[Stored data entries]

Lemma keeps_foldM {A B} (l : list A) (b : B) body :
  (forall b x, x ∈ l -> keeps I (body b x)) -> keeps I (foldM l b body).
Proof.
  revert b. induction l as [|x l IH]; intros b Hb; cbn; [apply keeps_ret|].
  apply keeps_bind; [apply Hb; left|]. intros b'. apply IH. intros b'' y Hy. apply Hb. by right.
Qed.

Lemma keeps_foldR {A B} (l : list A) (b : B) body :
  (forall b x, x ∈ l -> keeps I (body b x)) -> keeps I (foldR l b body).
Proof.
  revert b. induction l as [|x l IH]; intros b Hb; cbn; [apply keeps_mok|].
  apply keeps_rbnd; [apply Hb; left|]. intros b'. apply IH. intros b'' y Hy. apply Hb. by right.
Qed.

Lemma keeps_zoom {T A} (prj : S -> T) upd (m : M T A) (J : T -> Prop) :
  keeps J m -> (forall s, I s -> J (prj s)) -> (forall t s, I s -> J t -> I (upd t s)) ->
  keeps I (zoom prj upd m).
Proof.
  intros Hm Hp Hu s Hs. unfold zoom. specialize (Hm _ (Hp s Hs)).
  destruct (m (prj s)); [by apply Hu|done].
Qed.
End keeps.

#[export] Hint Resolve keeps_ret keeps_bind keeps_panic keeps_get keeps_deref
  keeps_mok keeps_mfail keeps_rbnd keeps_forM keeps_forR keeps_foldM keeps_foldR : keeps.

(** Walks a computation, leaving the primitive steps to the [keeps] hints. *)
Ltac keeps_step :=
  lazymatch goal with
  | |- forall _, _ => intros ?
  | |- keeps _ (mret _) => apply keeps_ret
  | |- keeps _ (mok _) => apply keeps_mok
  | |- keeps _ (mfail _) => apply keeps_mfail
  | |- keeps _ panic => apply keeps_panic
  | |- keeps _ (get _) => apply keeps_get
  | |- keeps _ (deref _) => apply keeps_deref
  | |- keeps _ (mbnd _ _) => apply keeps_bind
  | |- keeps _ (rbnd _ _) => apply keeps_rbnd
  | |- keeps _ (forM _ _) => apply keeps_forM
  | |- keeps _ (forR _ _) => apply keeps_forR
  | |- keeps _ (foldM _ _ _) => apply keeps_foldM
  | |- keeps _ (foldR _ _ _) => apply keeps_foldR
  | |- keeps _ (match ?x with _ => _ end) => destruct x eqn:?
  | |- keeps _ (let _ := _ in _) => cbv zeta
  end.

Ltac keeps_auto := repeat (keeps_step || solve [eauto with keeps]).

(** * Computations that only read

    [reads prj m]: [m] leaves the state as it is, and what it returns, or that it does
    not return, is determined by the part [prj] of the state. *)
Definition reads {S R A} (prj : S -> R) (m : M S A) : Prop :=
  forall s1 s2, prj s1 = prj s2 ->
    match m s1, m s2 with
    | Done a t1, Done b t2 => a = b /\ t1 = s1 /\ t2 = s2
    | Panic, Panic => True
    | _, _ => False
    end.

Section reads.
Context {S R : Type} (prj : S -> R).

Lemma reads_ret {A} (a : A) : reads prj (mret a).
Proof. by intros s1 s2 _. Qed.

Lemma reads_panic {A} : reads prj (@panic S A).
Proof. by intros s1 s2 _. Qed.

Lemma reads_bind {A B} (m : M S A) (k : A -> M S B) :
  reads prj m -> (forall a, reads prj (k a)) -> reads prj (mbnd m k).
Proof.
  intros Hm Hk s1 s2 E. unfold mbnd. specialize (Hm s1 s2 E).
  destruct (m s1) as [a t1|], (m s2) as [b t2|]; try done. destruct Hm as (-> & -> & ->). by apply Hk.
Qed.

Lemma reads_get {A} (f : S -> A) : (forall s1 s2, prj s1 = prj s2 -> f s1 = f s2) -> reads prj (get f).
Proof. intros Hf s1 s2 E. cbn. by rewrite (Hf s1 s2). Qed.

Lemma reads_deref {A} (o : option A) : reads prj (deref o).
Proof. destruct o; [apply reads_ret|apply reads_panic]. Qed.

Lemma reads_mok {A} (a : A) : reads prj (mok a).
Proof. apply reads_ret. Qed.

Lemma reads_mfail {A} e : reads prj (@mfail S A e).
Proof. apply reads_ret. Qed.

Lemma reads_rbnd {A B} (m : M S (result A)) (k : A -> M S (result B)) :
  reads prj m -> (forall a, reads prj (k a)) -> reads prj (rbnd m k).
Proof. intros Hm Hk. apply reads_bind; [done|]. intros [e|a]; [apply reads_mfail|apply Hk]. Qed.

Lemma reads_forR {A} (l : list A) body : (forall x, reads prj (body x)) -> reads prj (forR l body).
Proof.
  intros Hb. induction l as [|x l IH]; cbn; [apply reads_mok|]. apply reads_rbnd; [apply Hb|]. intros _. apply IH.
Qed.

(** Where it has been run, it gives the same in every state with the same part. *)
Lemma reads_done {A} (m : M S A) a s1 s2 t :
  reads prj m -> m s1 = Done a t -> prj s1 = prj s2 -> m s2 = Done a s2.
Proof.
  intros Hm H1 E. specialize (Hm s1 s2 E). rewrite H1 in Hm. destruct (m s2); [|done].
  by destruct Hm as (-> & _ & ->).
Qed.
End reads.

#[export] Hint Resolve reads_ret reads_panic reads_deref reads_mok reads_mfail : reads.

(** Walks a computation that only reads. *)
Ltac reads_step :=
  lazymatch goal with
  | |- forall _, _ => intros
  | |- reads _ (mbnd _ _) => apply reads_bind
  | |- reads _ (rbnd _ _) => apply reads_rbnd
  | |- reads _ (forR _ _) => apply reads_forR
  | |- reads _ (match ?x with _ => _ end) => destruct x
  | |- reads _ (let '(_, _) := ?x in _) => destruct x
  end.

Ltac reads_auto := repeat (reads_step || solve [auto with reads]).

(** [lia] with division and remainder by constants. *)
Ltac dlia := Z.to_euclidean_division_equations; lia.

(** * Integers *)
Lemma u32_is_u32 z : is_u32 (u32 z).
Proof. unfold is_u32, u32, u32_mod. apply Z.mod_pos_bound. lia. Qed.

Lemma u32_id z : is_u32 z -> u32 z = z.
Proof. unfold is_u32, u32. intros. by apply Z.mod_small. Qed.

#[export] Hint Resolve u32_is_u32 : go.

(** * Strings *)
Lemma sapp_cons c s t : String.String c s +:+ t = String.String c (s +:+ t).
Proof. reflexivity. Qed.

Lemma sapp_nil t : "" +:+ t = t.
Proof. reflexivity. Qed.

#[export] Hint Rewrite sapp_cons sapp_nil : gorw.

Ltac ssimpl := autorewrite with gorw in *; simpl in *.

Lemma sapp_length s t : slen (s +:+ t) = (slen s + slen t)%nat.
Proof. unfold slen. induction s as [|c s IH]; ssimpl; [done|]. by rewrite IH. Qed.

...

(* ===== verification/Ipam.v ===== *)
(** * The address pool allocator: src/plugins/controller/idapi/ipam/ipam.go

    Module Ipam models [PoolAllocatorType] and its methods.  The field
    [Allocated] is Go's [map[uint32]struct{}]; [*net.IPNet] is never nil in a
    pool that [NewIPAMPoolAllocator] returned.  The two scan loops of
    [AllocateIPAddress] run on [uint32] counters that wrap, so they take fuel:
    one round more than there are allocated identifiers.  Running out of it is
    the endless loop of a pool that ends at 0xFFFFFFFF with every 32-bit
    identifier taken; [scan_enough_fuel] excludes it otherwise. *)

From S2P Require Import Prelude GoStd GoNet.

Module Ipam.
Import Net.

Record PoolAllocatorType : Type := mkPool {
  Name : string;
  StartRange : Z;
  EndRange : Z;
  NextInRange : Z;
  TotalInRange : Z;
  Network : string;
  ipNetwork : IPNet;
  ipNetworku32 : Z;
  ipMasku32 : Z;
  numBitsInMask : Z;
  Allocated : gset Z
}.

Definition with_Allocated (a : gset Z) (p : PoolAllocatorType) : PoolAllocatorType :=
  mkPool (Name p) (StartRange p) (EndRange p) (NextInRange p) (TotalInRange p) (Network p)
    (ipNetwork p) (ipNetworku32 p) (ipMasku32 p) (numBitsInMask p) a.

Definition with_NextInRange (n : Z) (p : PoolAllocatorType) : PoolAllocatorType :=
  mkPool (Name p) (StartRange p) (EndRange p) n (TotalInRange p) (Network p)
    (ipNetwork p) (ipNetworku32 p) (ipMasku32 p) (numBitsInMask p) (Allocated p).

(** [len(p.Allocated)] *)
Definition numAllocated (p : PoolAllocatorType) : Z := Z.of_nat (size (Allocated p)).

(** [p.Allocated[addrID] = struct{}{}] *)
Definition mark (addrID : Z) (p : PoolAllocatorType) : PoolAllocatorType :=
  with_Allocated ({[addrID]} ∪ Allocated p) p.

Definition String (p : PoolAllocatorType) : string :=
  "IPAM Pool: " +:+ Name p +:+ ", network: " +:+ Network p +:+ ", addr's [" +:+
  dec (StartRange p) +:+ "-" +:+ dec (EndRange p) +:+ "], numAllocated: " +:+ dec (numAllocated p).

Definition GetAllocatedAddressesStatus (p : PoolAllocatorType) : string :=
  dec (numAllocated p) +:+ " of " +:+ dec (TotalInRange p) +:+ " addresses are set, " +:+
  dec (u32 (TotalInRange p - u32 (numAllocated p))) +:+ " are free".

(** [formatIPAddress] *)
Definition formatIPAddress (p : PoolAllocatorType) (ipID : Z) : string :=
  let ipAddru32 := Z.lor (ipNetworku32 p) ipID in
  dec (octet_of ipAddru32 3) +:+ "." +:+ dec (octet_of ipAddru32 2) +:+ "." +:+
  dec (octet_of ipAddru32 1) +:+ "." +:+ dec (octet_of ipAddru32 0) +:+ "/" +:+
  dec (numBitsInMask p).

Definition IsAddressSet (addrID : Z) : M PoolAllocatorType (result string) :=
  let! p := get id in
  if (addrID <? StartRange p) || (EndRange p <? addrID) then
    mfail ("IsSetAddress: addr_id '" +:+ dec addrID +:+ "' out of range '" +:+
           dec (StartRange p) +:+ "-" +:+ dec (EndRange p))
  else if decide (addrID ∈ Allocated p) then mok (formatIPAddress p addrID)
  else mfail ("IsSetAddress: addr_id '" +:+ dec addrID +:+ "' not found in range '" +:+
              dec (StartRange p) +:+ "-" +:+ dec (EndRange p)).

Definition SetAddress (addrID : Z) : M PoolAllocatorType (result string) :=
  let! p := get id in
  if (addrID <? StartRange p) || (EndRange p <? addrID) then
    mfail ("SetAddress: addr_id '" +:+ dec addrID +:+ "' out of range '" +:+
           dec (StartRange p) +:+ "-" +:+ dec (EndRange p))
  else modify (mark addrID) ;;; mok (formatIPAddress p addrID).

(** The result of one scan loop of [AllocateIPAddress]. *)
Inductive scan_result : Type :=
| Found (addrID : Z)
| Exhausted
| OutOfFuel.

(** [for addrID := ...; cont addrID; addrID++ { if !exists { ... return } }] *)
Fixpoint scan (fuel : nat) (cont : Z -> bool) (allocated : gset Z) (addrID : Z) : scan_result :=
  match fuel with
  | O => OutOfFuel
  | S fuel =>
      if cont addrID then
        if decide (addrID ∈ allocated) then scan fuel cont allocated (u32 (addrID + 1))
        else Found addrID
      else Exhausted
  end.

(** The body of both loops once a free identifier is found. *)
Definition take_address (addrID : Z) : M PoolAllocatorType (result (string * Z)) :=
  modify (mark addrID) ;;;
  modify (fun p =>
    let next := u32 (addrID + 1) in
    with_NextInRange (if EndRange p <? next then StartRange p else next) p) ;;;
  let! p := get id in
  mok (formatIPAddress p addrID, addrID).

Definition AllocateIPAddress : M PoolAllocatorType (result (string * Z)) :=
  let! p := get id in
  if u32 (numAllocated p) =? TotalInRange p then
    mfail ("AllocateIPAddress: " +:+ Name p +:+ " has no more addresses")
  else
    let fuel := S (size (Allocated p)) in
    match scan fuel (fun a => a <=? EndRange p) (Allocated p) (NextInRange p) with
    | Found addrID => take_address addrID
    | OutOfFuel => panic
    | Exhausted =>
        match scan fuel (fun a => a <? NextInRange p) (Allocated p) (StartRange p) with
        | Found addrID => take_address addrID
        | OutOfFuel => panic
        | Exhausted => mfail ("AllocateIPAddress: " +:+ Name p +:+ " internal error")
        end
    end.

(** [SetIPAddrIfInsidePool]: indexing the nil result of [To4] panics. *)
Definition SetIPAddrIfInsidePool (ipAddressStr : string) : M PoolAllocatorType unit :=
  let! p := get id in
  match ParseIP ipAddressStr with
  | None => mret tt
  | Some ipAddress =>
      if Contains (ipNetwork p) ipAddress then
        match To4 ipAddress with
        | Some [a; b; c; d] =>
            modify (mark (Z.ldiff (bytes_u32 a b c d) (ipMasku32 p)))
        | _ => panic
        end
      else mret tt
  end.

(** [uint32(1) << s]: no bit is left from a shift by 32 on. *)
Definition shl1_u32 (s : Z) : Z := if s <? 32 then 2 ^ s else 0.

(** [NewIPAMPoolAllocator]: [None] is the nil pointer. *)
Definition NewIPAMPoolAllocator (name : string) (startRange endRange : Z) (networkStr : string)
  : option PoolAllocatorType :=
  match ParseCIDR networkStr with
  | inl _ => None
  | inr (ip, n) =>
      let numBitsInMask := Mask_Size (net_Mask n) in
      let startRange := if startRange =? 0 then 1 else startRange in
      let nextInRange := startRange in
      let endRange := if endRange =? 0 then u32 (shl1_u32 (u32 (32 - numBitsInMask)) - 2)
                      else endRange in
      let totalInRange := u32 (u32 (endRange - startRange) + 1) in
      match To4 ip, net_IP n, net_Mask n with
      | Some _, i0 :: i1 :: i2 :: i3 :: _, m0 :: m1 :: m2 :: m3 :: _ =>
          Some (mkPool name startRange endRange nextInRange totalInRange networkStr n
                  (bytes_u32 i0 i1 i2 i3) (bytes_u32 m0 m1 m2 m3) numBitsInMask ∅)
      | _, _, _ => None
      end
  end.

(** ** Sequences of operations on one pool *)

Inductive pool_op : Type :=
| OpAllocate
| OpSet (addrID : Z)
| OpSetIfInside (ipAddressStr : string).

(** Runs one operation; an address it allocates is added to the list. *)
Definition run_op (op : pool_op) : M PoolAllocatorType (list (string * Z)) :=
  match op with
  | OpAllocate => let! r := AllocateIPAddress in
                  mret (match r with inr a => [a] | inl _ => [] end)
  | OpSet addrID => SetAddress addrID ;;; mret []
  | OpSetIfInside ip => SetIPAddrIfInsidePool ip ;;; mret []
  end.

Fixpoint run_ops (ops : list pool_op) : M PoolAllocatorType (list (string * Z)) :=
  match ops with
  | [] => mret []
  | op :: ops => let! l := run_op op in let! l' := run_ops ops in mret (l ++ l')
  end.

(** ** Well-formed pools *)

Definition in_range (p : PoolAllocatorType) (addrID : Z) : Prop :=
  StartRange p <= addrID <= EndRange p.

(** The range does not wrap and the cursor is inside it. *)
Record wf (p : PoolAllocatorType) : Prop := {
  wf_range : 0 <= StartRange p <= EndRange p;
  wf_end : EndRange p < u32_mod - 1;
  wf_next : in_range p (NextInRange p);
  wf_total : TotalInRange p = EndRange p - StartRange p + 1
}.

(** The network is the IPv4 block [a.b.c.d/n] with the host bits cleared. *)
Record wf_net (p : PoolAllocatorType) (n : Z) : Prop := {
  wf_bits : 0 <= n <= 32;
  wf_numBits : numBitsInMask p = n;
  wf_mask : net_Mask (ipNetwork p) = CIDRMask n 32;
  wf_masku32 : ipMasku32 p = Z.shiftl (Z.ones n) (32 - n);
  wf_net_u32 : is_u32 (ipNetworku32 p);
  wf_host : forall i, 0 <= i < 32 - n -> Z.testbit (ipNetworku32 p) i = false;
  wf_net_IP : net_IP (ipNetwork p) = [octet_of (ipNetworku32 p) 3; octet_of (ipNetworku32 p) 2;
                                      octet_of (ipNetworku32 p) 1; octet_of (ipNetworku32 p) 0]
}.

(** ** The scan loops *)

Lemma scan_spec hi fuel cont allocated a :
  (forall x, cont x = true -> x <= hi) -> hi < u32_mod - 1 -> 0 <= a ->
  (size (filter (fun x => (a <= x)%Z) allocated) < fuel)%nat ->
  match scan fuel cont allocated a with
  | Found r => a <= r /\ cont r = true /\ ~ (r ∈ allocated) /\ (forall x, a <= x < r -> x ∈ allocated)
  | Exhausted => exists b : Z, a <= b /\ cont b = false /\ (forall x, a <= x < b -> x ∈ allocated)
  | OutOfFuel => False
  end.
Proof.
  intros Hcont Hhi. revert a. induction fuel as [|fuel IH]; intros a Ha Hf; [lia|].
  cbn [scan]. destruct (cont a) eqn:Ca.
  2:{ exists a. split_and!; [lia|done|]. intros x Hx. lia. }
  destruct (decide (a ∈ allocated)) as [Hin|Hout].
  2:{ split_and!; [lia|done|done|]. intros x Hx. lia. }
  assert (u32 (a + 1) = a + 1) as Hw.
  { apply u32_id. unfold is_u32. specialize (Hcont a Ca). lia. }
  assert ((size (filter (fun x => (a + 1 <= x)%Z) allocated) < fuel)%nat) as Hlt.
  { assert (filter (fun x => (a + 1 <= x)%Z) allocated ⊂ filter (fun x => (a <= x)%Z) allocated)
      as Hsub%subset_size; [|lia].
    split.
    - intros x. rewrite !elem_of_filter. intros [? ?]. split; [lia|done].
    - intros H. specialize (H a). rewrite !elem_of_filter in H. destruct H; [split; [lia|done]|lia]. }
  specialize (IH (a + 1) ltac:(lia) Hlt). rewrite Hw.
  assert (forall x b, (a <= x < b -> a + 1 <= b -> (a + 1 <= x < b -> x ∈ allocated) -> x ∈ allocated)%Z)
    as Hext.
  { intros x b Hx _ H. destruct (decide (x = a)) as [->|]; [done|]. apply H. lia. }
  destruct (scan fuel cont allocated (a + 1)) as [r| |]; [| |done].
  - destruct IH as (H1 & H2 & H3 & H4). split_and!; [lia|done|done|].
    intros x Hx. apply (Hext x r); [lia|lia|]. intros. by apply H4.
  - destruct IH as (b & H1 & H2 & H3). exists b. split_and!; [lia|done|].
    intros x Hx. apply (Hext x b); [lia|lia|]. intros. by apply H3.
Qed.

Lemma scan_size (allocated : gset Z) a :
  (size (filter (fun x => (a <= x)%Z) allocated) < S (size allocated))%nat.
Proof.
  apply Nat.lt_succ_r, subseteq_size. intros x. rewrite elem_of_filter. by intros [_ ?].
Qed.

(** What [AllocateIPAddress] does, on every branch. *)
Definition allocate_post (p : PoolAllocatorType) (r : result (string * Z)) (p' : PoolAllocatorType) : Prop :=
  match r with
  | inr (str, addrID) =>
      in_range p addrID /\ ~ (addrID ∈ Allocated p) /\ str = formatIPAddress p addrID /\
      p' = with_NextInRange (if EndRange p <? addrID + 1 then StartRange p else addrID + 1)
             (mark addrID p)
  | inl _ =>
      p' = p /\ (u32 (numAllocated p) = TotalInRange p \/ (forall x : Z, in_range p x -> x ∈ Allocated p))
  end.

The problem
Each line above from the one with "Definition with_Allocated (a" up to and including the one with "Definition GetAllocatedAddressesStatus (p" must be set down exactly, and no line outside that span may appear.

Answer for this exercise
Definition with_Allocated (a : gset Z) (p : PoolAllocatorType) : PoolAllocatorType :=
  mkPool (Name p) (StartRange p) (EndRange p) (NextInRange p) (TotalInRange p) (Network p)
    (ipNetwork p) (ipNetworku32 p) (ipMasku32 p) (numBitsInMask p) a.

Definition with_NextInRange (n : Z) (p : PoolAllocatorType) : PoolAllocatorType :=
  mkPool (Name p) (StartRange p) (EndRange p) n (TotalInRange p) (Network p)
    (ipNetwork p) (ipNetworku32 p) (ipMasku32 p) (numBitsInMask p) (Allocated p).

(** [len(p.Allocated)] *)
Definition numAllocated (p : PoolAllocatorType) : Z := Z.of_nat (size (Allocated p)).

(** [p.Allocated[addrID] = struct{}{}] *)
Definition mark (addrID : Z) (p : PoolAllocatorType) : PoolAllocatorType :=
  with_Allocated ({[addrID]} ∪ Allocated p) p.

Definition String (p : PoolAllocatorType) : string :=
  "IPAM Pool: " +:+ Name p +:+ ", network: " +:+ Network p +:+ ", addr's [" +:+
  dec (StartRange p) +:+ "-" +:+ dec (EndRange p) +:+ "], numAllocated: " +:+ dec (numAllocated p).

Definition GetAllocatedAddressesStatus (p : PoolAllocatorType) : string :=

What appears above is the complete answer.